The NAALC and the FTA Labor Chapters promote cooperation among trading partners to achieve these goals. For example, the labor provisions include mechanisms for meetings of the Labor Ministries to discuss progress in implementing the labor provisions of the NAALC and FTAs and to develop cooperative activities, such as technical exchanges.

National Advisory Committee for Labor Provisions of U.S. Free Trade Agreements

In March 2011, Secretary Solis nominated twelve individuals representing the public, the business sector, and worker organizations to the National Advisory Committee (NAC) for Labor Provisions of U. S. Free Trade Agreements. The committee is one way that OTLA channels external advice from key stakeholders into ILAB free trade agreement policy.



Which FTAs Have Labor Provisions

For specific information on FTAs with Labor Provisions, our work with FTA partners, and copies of an FTA Labor Chapter, please choose from the links below:

North American Agreement on Labor Cooperation

U.S. — Jordan Free Trade Agreement

U.S. — Chile Free Trade Agreement

U.S. — Singapore Free Trade Agreement

U.S. — Morocco Free Trade Agreement

U.S. — Australia Free Trade Agreement

U.S. — Bahrain Free Trade Agreement

U.S. — Central America-Dominican Republic Free Trade Agreement

U.S. — Oman Free Trade Agreement

U.S. — Peru Trade Promotion Agreement

U.S. — Colombia Free Trade Agreement

U.S. — Panama Trade Promotion Agreement

U.S. — Republic of Korea Free Trade Agreement



How Labor Rights Are Reviewed and Strengthened before FTA Ratification

Trade Act of 2002

Per the Trade Act of 2002 [sections 2102(c)(5), 2102(c)(8) and 2102(c)(9)] and subsequent delegations of responsibilities that it creates, ILAB prepares for Congress three reports for every country with which the United States intends to establish a free trade agreement: a U.S. employment impact report, a report on the labor rights situation in our proposed partner country, and a report on laws governing exploitative child labor in the partner.

Colombia Action Plan Related to Labor Rights

The United States-Colombia Trade Promotion Agreement (Agreement) includes strong protections for workers' rights based on the May 10, 2007 bipartisan Congressional-Executive agreement to incorporate high labor standards into America's trade agreements.
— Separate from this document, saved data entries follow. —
(* ===== verification/TxQueuePasses.v ===== *)
(** * TxQueuePasses: the passes over the eviction queues

    A candidate that every pass finds room for fits, after the evictions, within the
    limits of each queue; the passes change neither the transactions nor the accounts. *)


From S2P Require Import Prelude Bucket Ledger Lists Resource Envelope SurgePricing SurgePricingFacts SurgePricingEvict TxQueueStore TxQueue TxQueueHeld TxQueueStoreFacts TxQueueFits TxQueueAccounts.

Section passes.
Context `{EnvelopeXdr} `{HashIteration}.
Implicit Types m : gmap (list Z) QueuedTransaction.
Implicit Types st : gmap Uint256 AccountState.
Implicit Types p : gset (list Z) * list QueuedTransaction.
Implicit Types replaced : option QueuedTransaction.
Implicit Types w : QueuedTransaction -> bool.
Implicit Types tx : QueuedTransaction.

(** ** Configurations *)

Definition option_ok {A} (P : A -> Prop) (o : option A) : Prop := match o with Some x => P x | None => True end.

Definition MAX_QUEUED : Z := 2 ^ 31 - 1.

Definition cfg_ok (cfg : TxQueueConfig) : Prop :=
  1 <= min_fee_per_op cfg /\ option_ok is_u32 (max_queue_classic_bytes cfg) /\ option_ok is_u32 (max_queue_dex_ops cfg).

Lemma one_vec x : 0 <= x <= i64_max -> vec_ok 1 (MkResource [x]).
Proof. intros Hx. split; [done|]. intros i. unfold dim. destruct i as [|i]; simpl; [done|]. unfold i64_max. lia. Qed.

Lemma two_vec x y : 0 <= x <= i64_max -> 0 <= y <= i64_max -> vec_ok 2 (MkResource [x; y]).
Proof. intros Hx Hy. split; [done|]. intros i. unfold dim. destruct i as [|[|i]]; simpl; [done|done|]. unfold i64_max. lia. Qed.

Lemma classic_config_ok cfg v : cfg_ok cfg ->
  build_classic_lane_config cfg = Ok None \/
  exists n c, build_classic_lane_config cfg = Ok (Some c) /\ config_fits n v is_classic c.
Proof.
  intros (_ & Hb & Hd). unfold build_classic_lane_config.
  assert (forall x, is_u32 x -> 0 <= x <= i64_max) as Hu by (intros x; unfold is_u32, u32_max, i64_max; lia).
  assert (0 <= MAX_CLASSIC_BYTE_ALLOWANCE <= i64_max) as Hc by done.
  assert (0 <= i64_max <= i64_max) as Hm by (unfold i64_max; lia).
  destruct (max_queue_classic_bytes cfg) as [b|], (max_queue_dex_ops cfg) as [d|]; simpl in *; [right; exists 2%nat|right; exists 2%nat|right; exists 1%nat|by left].
  all: eexists; (split; [done|]).
  all: split; [by (left + (right; left))|done| |match goal with |- takes _ _ (DexLimitingLaneConfig_new ?l ?x) _ _ => exact (dex_takes v l x) end].
  all: intros r Hr; simpl in Hr; repeat (apply elem_of_cons in Hr as [->|Hr]; [first [apply one_vec|apply two_vec]; auto|]); by apply elem_of_nil in Hr.
Qed.

(** What a configuration counts may not depend on the version of the protocol. *)
Definition version_free (c : LaneConfig) : Prop := forall env v v', config_resources c env v = config_resources c env v'.
Definition free_queue (o : option SurgePricingPriorityQueue) : Prop := forall q, o = Some q -> version_free (lane_config q).

Lemma classic_free cfg c : build_classic_lane_config cfg = Ok (Some c) -> version_free c.
Proof.
  intros E env v v'. assert (exists l b, c = DexLimitingLaneConfig l b) as (l & b & ->).
  { unfold build_classic_lane_config in E. destruct (max_queue_classic_bytes cfg), (max_queue_dex_ops cfg); simpl in E; try done; injection E as <-; by eexists _, _. }
  simpl. unfold resources_from_envelope. by destruct (is_soroban_envelope env).
Qed.

Lemma free_some c q : lane_config q = c -> version_free c -> free_queue (Some q).
Proof. by intros <- Hc q' [= <-]. Qed.

Lemma free_same o o' : free_queue o -> same_eviction o o' -> free_queue o'.
Proof. intros Hf Hs q' ->. destruct o as [q|]; [|done]. destruct Hs as (-> & _). by apply Hf. Qed.

(** The queues in use have the limits in force. *)
Record matching (q : TransactionQueue) : Prop := {
  match_classic : forall c, build_classic_lane_config (config q) = Ok (Some c) -> matches c (classic_eviction_queue (store q));
  match_soroban : forall limit, effective_queue_soroban_resources q = Some limit ->
    matches (SorobanGenericLaneConfig_new limit) (soroban_eviction_queue (store q));
  match_global : forall limit, effective_max_queue_ops q = Some limit -> matches (ops_config limit) (global_ops_queue (store q));
  match_free_classic : free_queue (classic_eviction_queue (store q));
  match_free_global : free_queue (global_ops_queue (store q))
}.

Record limits_ok (q : TransactionQueue) : Prop := {
  lim_config : cfg_ok (config q);
  lim_soroban : option_ok (vec_ok 7) (effective_queue_soroban_resources q);
  lim_ops : option_ok (fun ops => 0 <= ops <= i64_max) (effective_max_queue_ops q)
}.

Lemma matches_same c o o' : matches c o -> same_eviction o o' -> matches c o'.
Proof.
  intros Hm Hs q' ->. destruct o as [q|]; [|done]. destruct (Hm q eq_refl) as [Hc Hl]. destruct Hs as (Hc' & Hl' & _). split; congruence.
Qed.

(** Rates that can be compared. *)
Definition fees_known (fees : list (option FeeRate)) : Prop := forall r, Some r ∈ fees -> rate_ok r.
Record thresholds_ok (t : EvictionThresholds) : Prop := {
  th_classic : fees_known (classic_lane_fees t);
  th_soroban : fees_known (soroban_lane_fees t);
  th_global : option_ok rate_ok (global_fees t)
}.

(** Nothing but thresholds and eviction queues changed. *)
Record quiet (q q' : TransactionQueue) : Prop := {
  quiet_update : q' = update q (store q') (seen q) (eviction_thresholds q') (banned_transactions q) (account_states q);
  quiet_txs : by_hash (store q') = by_hash (store q)
}.

Lemma quiet_refl q : quiet q q.
Proof. split; [by destruct q|done]. Qed.

Lemma quiet_trans q q1 q2 : quiet q q1 -> quiet q1 q2 -> quiet q q2.
Proof.
  intros [E1 T1] [E2 T2]. split; [|congruence]. rewrite E2. rewrite E1. done.
Qed.

Lemma quiet_store q stq : by_hash stq = by_hash (store q) -> quiet q (put_store stq q).
Proof. intros E. by split. Qed.

Lemma quiet_thresholds q t : quiet q (put_thresholds t q).
Proof. by split. Qed.

(** ** Fees to beat *)

Lemma min_fee_ok o r : option_ok rate_ok o -> rate_ok r -> exists n, min_inclusion_fee_to_beat o r = Ok n.
Proof.
  intros Ho Hr. unfold min_inclusion_fee_to_beat. destruct o as [e|]; [|by eexists]. destruct (_ =? 0); [by eexists|].
  rewrite cmp_rate_ok by done. simpl. by eexists.
Qed.

Lemma resize_known k fees : fees_known fees -> fees_known (resize k None fees).
Proof.
  intros Hf r Hr. apply Hf. rewrite resize_spec, elem_of_app in Hr. destruct Hr as [Hr|Hr].
  - apply elem_of_take in Hr as (i & Hi%list_elem_of_lookup_2 & _). done.
  - apply elem_of_replicate in Hr as [Hr _]. done.
Qed.

Lemma fees_at fees i : fees_known fees -> (i < length fees)%nat -> exists o, at_index fees i = Ok o /\ option_ok rate_ok o.
Proof.
  intros Hf Hi. apply lookup_lt_is_Some_2 in Hi as [o Ho]. exists o. split; [by apply lookup_at|]. destruct o as [r|]; [|done].
  apply Hf. by apply list_elem_of_lookup_2 in Ho.
Qed.

Lemma below_ok c fees g ops tx lane : fees_known fees -> option_ok rate_ok g -> queued_ok tx -> config_lane c (q_envelope tx) = Ok lane ->
  (lane < length (config_limits c))%nat ->
  exists fees' b, fee_below_lane_threshold c fees g ops tx = Ok (fees', b) /\ fees_known fees'.
Proof.
  intros Hf Hg Hq Hl Hlane. pose proof (queued_rate tx Hq) as Hr. unfold fee_below_lane_threshold. rewrite Hl. simpl.
  pose proof (resize_known (length (config_limits c)) fees Hf) as Hf'. fold (resize_fees c fees) in Hf'.
  assert (length (resize_fees c fees) = length (config_limits c)) as Hlen by (unfold resize_fees; apply length_resize).
  destruct (fees_at (resize_fees c fees) lane Hf') as (o1 & -> & Ho1); [lia|]. simpl. destruct (min_fee_ok o1 _ Ho1 Hr) as [n1 ->]. simpl.
  destruct (fees_at (resize_fees c fees) GENERIC_LANE Hf') as (o2 & -> & Ho2); [unfold GENERIC_LANE; lia|]. simpl. destruct (min_fee_ok o2 _ Ho2 Hr) as [n2 ->]. simpl.
  destruct ops; [destruct (min_fee_ok g _ Hg Hr) as [n3 ->]|]; simpl; eexists; eexists; (split; [done|done]).
Qed.

(** ** Pending evictions *)

Record pending_ok (tx : QueuedTransaction) m (g : gset (list Z)) (p : gset (list Z) * list QueuedTransaction) : Prop := {
  pend_hashes : p.1 = list_to_set (q_hash <$> p.2);
  pend_nodup : NoDup (q_hash <$> p.2);
  pend_in : forall t, t ∈ p.2 -> m !! q_hash t = Some t /\ q_hash t ∉ g /\ evictable tx t
}.

Definition extend (p : gset (list Z) * list QueuedTransaction) (evs : list QueuedTransaction) : gset (list Z) * list QueuedTransaction :=
  (list_to_set (q_hash <$> evs) ∪ p.1, p.2 ++ evs).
The Agreement includes obligations for Colombia to protect fundamental labor rights as well as to effectively enforce existing labor laws, which will enable American workers and businesses to compete on a level playing field.

In addition, President Obama insisted that a number of serious and immediate labor concerns be addressed before he would send the Agreement to Congress. These concerns include violence against Colombian labor union members; inadequate efforts to bring perpetrators of murders of such persons to justice; and insufficient protection of workers' rights in Colombia. As a result, the U.S. and Colombian governments have agreed to an ambitious and comprehensive Action Plan that includes major, swift and concrete steps the Colombian government will take to address outstanding labor concerns.